> _SOURCE DATA_:
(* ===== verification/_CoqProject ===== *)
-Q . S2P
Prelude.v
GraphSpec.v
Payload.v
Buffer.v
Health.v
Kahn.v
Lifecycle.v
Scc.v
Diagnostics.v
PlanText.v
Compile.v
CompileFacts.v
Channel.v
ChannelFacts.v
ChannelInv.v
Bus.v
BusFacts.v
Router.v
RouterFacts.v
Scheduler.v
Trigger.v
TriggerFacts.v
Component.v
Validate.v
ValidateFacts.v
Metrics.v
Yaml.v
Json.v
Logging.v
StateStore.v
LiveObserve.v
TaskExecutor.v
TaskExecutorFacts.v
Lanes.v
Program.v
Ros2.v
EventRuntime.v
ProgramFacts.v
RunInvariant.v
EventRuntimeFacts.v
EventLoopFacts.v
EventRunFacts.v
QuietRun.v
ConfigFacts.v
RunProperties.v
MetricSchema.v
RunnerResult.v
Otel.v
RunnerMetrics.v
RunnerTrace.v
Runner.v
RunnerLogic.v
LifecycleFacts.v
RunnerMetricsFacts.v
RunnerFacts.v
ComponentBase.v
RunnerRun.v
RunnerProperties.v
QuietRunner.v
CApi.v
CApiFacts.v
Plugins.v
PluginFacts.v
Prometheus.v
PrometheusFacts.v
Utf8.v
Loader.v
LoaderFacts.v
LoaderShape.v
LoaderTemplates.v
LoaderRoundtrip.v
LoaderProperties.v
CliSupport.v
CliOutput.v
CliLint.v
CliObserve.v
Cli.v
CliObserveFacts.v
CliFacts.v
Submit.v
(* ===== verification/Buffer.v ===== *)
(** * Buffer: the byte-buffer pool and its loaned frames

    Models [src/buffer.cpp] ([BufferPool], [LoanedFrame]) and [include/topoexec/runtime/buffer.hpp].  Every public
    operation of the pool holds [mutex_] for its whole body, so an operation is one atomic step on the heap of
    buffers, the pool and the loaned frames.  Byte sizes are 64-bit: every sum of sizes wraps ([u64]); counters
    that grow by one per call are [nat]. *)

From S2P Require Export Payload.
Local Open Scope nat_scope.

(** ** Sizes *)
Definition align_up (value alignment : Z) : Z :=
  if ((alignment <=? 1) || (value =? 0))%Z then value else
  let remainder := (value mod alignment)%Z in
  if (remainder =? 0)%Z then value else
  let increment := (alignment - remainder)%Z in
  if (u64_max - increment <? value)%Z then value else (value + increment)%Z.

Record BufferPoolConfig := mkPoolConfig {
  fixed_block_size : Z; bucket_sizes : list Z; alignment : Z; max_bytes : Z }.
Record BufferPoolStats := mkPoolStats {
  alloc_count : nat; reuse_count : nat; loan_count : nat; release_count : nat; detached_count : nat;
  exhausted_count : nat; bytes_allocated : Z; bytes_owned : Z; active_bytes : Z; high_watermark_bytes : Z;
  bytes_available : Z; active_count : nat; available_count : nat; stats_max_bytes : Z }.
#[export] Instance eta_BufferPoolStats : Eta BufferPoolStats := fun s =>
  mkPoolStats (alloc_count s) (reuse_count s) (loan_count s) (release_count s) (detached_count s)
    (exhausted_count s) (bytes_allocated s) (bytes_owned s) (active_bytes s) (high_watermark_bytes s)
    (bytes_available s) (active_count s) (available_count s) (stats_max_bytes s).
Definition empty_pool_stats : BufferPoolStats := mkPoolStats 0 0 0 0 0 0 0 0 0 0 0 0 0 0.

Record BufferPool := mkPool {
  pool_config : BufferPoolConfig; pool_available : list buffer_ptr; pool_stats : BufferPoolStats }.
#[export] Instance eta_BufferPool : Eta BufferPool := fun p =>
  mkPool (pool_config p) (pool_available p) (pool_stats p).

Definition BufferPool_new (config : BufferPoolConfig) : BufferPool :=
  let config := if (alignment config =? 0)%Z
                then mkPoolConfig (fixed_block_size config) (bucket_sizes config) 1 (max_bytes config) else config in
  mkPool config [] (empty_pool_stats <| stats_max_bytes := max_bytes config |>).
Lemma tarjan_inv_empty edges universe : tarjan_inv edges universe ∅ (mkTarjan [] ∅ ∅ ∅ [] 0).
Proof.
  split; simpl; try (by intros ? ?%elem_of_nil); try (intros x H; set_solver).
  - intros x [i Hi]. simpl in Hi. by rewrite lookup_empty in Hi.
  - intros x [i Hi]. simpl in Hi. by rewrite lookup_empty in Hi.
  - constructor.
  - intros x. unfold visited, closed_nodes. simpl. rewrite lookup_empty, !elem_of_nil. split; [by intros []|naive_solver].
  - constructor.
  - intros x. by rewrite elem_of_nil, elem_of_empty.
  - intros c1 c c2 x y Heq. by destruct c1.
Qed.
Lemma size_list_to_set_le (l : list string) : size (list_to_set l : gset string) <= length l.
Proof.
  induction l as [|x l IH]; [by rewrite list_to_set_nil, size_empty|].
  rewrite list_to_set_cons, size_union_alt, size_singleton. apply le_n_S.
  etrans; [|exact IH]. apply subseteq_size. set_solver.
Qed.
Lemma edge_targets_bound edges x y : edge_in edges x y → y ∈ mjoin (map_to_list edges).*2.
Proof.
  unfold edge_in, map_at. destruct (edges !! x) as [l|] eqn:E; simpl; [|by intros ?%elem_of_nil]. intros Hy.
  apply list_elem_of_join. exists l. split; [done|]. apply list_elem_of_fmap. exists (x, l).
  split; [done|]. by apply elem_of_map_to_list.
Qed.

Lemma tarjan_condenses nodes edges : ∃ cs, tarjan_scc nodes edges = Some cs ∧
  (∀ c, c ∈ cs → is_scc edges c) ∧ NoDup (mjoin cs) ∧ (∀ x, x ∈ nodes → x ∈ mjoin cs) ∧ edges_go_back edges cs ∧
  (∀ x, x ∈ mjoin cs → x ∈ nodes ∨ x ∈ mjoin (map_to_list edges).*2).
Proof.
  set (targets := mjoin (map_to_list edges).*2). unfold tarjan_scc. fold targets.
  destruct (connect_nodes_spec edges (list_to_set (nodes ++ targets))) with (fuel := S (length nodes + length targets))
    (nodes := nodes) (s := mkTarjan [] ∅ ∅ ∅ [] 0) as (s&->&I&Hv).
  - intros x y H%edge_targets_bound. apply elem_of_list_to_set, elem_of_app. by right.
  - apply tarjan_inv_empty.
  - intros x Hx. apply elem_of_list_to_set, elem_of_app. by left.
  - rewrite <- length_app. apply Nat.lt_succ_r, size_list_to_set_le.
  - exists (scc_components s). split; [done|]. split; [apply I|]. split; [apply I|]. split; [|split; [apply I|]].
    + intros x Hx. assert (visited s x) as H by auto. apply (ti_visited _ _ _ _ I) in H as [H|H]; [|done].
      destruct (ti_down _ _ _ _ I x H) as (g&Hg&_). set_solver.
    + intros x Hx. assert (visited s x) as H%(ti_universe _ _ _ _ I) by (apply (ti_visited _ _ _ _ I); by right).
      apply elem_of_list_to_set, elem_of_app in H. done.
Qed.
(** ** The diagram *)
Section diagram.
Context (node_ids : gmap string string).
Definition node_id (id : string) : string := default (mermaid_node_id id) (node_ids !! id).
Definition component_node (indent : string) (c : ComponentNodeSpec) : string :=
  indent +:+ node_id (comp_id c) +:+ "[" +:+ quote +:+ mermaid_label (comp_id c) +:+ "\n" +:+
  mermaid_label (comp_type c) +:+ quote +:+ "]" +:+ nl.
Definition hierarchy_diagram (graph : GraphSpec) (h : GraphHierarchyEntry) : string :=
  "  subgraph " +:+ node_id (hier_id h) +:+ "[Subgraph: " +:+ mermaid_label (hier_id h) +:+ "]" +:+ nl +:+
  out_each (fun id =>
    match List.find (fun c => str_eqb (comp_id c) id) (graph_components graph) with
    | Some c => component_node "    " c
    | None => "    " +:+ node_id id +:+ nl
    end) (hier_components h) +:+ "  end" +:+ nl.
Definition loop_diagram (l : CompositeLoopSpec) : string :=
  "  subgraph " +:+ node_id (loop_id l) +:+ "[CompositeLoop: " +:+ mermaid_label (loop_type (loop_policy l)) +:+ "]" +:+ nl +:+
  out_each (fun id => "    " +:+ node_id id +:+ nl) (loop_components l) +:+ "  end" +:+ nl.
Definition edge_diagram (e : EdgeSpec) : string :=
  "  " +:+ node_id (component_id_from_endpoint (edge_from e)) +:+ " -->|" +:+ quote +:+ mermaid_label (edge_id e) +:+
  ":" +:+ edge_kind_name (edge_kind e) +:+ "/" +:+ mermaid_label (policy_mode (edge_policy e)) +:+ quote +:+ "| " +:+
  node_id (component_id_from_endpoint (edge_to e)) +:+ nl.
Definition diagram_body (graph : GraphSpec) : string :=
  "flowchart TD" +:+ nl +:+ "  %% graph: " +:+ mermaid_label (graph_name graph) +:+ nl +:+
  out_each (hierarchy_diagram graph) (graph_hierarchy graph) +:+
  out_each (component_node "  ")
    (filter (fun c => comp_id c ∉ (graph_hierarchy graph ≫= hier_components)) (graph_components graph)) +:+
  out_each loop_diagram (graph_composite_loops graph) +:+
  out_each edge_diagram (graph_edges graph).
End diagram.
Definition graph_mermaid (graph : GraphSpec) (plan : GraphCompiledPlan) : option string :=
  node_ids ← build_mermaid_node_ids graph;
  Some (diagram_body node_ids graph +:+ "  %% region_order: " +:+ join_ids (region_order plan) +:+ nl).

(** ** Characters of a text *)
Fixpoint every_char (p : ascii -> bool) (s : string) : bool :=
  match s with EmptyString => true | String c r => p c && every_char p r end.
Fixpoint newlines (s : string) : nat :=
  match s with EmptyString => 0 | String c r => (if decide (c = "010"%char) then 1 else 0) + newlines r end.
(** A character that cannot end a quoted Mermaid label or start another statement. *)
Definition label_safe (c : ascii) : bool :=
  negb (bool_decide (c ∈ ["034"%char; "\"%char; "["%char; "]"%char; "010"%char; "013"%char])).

> _ACTIVITY_: In the entries above, restate word for word the lines between the one holding "destruct (connect_nodes_spec edges" and the one holding "Definition node_id (id", inclusive, and nothing besides.

> _ANSWER BOX_:
  destruct (connect_nodes_spec edges (list_to_set (nodes ++ targets))) with (fuel := S (length nodes + length targets))
    (nodes := nodes) (s := mkTarjan [] ∅ ∅ ∅ [] 0) as (s&->&I&Hv).
  - intros x y H%edge_targets_bound. apply elem_of_list_to_set, elem_of_app. by right.
  - apply tarjan_inv_empty.
  - intros x Hx. apply elem_of_list_to_set, elem_of_app. by left.
  - rewrite <- length_app. apply Nat.lt_succ_r, size_list_to_set_le.
  - exists (scc_components s). split; [done|]. split; [apply I|]. split; [apply I|]. split; [|split; [apply I|]].
    + intros x Hx. assert (visited s x) as H by auto. apply (ti_visited _ _ _ _ I) in H as [H|H]; [|done].
      destruct (ti_down _ _ _ _ I x H) as (g&Hg&_). set_solver.
    + intros x Hx. assert (visited s x) as H%(ti_universe _ _ _ _ I) by (apply (ti_visited _ _ _ _ I); by right).
      apply elem_of_list_to_set, elem_of_app in H. done.
Qed.
(** ** The diagram *)
Section diagram.
Context (node_ids : gmap string string).
Definition node_id (id : string) : string := default (mermaid_node_id id) (node_ids !! id).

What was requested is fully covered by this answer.